= TO DO =
Your output should be the entries below, from the first line up to and including the line with "cur t) SUPPORTED_FLAGS;", reproduced exactly and with no other lines.

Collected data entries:
■ ■ ■

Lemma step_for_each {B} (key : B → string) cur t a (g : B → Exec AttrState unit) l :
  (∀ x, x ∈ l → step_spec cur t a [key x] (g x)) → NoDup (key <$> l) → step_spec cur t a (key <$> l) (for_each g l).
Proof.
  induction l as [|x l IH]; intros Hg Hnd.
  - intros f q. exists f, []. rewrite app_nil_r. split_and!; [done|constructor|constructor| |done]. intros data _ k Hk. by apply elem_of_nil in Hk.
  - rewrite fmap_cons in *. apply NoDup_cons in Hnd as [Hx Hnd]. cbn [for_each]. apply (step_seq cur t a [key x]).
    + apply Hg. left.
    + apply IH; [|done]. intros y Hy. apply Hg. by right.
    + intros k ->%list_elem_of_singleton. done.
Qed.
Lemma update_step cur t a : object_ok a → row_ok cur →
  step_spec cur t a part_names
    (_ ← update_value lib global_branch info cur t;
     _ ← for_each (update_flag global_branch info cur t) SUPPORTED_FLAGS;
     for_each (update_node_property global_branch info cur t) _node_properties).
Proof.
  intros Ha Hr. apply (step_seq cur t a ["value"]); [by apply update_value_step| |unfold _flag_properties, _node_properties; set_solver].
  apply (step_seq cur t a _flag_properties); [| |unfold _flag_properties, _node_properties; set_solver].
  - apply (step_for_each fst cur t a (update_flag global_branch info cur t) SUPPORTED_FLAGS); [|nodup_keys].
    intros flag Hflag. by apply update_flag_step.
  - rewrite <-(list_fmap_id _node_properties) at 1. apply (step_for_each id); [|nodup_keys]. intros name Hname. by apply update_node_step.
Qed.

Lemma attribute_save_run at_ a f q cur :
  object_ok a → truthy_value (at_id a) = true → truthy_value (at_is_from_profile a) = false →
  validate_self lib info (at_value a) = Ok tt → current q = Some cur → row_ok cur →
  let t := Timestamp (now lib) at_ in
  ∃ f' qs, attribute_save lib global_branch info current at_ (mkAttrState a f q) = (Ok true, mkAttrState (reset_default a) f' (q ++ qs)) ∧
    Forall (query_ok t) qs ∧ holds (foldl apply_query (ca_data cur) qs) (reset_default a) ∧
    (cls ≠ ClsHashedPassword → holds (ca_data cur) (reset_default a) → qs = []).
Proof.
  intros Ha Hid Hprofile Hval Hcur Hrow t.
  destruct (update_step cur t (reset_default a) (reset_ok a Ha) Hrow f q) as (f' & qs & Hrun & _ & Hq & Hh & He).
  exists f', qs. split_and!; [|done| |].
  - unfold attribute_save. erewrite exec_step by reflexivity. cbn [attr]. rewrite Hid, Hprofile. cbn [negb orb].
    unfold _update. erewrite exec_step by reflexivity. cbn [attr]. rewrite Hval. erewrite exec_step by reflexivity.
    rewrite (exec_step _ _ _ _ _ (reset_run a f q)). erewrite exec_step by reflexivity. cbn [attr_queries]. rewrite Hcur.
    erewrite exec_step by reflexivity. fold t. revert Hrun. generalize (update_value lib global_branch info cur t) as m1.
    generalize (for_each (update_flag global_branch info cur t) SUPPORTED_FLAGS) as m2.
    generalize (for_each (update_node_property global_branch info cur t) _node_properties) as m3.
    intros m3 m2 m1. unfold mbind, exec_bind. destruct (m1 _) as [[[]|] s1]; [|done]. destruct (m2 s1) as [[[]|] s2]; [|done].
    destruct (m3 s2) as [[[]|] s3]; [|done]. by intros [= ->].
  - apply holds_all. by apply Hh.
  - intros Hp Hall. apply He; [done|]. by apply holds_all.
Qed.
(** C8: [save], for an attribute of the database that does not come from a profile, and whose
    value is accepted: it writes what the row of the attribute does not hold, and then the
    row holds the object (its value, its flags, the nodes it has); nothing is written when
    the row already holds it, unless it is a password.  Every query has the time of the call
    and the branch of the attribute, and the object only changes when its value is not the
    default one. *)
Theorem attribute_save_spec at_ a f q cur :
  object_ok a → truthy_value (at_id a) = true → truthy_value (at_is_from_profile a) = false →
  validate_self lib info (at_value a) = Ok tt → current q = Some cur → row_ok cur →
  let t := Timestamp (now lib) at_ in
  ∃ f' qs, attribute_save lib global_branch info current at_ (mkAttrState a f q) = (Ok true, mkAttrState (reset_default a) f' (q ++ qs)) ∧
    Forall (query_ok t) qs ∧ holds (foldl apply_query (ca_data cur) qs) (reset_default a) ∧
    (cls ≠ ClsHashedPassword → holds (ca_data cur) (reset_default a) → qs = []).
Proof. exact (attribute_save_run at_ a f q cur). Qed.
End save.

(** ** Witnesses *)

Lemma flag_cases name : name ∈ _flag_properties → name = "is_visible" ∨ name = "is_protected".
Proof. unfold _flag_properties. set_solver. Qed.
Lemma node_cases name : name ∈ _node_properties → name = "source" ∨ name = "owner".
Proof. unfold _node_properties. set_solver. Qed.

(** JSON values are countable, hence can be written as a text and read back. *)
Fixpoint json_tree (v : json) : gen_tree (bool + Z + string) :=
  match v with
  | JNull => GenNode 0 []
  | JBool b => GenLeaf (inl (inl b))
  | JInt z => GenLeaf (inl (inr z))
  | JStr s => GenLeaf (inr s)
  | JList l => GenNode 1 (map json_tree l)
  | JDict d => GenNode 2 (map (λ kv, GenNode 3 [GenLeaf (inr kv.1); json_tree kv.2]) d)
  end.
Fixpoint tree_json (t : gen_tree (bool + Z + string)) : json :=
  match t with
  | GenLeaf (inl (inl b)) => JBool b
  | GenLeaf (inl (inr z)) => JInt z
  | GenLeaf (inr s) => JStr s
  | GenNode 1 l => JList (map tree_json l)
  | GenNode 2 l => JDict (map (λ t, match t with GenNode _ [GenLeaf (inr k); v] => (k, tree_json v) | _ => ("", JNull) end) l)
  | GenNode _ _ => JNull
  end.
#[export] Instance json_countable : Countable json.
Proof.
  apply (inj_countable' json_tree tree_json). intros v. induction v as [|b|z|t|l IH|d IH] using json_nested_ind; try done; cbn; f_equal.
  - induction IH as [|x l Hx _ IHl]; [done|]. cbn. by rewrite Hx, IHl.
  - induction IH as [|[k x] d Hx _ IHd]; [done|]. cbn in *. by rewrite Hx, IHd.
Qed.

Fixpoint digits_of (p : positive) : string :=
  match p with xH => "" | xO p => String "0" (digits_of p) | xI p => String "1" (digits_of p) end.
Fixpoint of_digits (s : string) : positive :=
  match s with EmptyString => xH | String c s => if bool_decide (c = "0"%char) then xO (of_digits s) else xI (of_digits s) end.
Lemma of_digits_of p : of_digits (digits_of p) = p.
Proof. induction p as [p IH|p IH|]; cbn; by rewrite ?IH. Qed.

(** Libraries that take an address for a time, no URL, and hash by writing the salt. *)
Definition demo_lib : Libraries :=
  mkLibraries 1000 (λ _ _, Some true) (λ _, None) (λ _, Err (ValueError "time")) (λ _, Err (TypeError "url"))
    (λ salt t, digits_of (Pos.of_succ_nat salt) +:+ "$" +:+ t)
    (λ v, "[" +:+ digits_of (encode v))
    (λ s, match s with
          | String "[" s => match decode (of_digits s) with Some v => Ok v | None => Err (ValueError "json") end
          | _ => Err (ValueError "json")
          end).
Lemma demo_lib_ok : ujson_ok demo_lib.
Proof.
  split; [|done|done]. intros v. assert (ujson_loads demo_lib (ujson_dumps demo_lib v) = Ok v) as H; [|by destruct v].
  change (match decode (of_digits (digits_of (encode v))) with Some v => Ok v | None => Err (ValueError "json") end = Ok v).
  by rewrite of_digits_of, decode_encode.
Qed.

■ ■ ■

= EXERCISE RESULT =
Lemma step_for_each {B} (key : B → string) cur t a (g : B → Exec AttrState unit) l :
  (∀ x, x ∈ l → step_spec cur t a [key x] (g x)) → NoDup (key <$> l) → step_spec cur t a (key <$> l) (for_each g l).
Proof.
  induction l as [|x l IH]; intros Hg Hnd.
  - intros f q. exists f, []. rewrite app_nil_r. split_and!; [done|constructor|constructor| |done]. intros data _ k Hk. by apply elem_of_nil in Hk.
  - rewrite fmap_cons in *. apply NoDup_cons in Hnd as [Hx Hnd]. cbn [for_each]. apply (step_seq cur t a [key x]).
    + apply Hg. left.
    + apply IH; [|done]. intros y Hy. apply Hg. by right.
    + intros k ->%list_elem_of_singleton. done.
Qed.
Lemma update_step cur t a : object_ok a → row_ok cur →
  step_spec cur t a part_names
    (_ ← update_value lib global_branch info cur t;
     _ ← for_each (update_flag global_branch info cur t) SUPPORTED_FLAGS;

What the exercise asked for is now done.